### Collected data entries
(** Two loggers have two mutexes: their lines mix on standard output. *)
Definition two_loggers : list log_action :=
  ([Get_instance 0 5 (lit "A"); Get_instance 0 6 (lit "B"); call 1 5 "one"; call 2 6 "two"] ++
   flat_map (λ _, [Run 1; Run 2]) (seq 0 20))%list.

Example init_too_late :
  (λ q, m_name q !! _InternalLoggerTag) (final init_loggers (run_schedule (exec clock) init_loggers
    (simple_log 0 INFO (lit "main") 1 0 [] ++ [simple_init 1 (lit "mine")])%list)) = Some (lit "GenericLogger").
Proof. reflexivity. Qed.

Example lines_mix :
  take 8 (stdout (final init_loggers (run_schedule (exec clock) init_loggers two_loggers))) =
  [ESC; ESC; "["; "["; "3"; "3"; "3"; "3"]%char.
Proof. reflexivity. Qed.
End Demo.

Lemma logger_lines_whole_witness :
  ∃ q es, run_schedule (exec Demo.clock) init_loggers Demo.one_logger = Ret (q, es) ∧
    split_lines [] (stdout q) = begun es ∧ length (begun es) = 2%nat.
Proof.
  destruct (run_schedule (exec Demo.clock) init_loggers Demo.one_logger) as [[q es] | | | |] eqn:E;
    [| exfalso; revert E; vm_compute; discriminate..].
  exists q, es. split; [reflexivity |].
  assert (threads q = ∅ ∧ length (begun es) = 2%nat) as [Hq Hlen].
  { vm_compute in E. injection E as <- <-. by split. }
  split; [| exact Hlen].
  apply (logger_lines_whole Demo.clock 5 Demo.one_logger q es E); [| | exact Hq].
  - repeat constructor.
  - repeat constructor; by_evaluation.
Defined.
...
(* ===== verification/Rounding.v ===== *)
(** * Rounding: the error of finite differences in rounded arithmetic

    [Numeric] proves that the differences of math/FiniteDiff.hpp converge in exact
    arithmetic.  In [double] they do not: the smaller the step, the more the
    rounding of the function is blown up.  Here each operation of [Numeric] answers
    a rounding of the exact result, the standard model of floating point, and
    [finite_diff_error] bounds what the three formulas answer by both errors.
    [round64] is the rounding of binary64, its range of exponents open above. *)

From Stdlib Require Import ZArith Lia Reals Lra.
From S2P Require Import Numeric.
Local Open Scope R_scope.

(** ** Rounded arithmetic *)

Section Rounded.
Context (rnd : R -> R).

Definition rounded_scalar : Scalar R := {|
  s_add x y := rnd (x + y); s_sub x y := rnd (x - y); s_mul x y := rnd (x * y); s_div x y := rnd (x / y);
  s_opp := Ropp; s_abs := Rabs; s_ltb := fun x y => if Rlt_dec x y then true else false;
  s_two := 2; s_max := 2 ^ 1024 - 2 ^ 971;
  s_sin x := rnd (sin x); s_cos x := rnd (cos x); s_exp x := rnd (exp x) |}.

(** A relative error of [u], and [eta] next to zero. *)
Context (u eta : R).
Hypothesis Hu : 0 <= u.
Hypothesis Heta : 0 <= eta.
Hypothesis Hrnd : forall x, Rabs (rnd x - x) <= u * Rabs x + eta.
--
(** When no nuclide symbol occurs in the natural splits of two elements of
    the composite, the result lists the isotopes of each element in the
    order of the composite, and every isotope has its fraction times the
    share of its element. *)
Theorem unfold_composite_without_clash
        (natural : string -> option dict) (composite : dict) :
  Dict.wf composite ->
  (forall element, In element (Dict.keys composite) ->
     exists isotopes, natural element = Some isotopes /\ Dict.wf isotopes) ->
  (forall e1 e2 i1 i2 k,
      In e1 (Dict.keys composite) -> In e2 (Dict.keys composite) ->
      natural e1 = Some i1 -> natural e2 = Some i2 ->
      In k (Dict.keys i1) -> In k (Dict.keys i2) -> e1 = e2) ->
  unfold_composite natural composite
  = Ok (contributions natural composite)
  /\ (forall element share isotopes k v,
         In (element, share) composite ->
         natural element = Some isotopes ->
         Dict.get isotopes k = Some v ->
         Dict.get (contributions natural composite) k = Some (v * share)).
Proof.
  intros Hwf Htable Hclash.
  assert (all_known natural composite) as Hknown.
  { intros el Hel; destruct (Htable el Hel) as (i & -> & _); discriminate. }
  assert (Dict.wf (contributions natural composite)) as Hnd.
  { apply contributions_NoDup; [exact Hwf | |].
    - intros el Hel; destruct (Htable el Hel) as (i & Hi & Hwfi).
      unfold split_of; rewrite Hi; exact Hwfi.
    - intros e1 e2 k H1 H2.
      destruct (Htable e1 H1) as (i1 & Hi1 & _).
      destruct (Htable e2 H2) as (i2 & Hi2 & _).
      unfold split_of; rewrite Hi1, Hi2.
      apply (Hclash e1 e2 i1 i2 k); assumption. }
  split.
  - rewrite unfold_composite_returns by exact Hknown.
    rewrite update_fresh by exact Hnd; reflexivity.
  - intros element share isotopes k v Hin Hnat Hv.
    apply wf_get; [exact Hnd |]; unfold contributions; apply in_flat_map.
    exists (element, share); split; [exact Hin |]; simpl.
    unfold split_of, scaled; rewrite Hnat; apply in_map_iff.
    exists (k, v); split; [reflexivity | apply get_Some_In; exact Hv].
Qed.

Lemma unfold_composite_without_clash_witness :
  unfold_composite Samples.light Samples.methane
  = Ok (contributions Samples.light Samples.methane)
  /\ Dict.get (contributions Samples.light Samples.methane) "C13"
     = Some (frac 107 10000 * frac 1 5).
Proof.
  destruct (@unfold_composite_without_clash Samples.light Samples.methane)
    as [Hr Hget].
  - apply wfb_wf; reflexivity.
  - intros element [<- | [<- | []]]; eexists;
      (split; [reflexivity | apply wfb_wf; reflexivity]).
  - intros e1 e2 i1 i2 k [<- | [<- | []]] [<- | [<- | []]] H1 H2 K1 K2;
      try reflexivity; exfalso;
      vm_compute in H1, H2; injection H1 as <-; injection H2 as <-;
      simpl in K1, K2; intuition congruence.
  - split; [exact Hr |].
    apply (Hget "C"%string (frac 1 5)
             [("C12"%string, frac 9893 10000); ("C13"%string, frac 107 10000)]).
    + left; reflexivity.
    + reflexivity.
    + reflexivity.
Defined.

### Problem details
Retype, exactly and in full, the lines above from the one containing "intros Hwf Htable Hclash." through the one containing "destruct (Htable e2".

### Written solution
  intros Hwf Htable Hclash.
  assert (all_known natural composite) as Hknown.
  { intros el Hel; destruct (Htable el Hel) as (i & -> & _); discriminate. }
  assert (Dict.wf (contributions natural composite)) as Hnd.
  { apply contributions_NoDup; [exact Hwf | |].
    - intros el Hel; destruct (Htable el Hel) as (i & Hi & Hwfi).
      unfold split_of; rewrite Hi; exact Hwfi.
    - intros e1 e2 k H1 H2.
      destruct (Htable e1 H1) as (i1 & Hi1 & _).
      destruct (Htable e2 H2) as (i2 & Hi2 & _).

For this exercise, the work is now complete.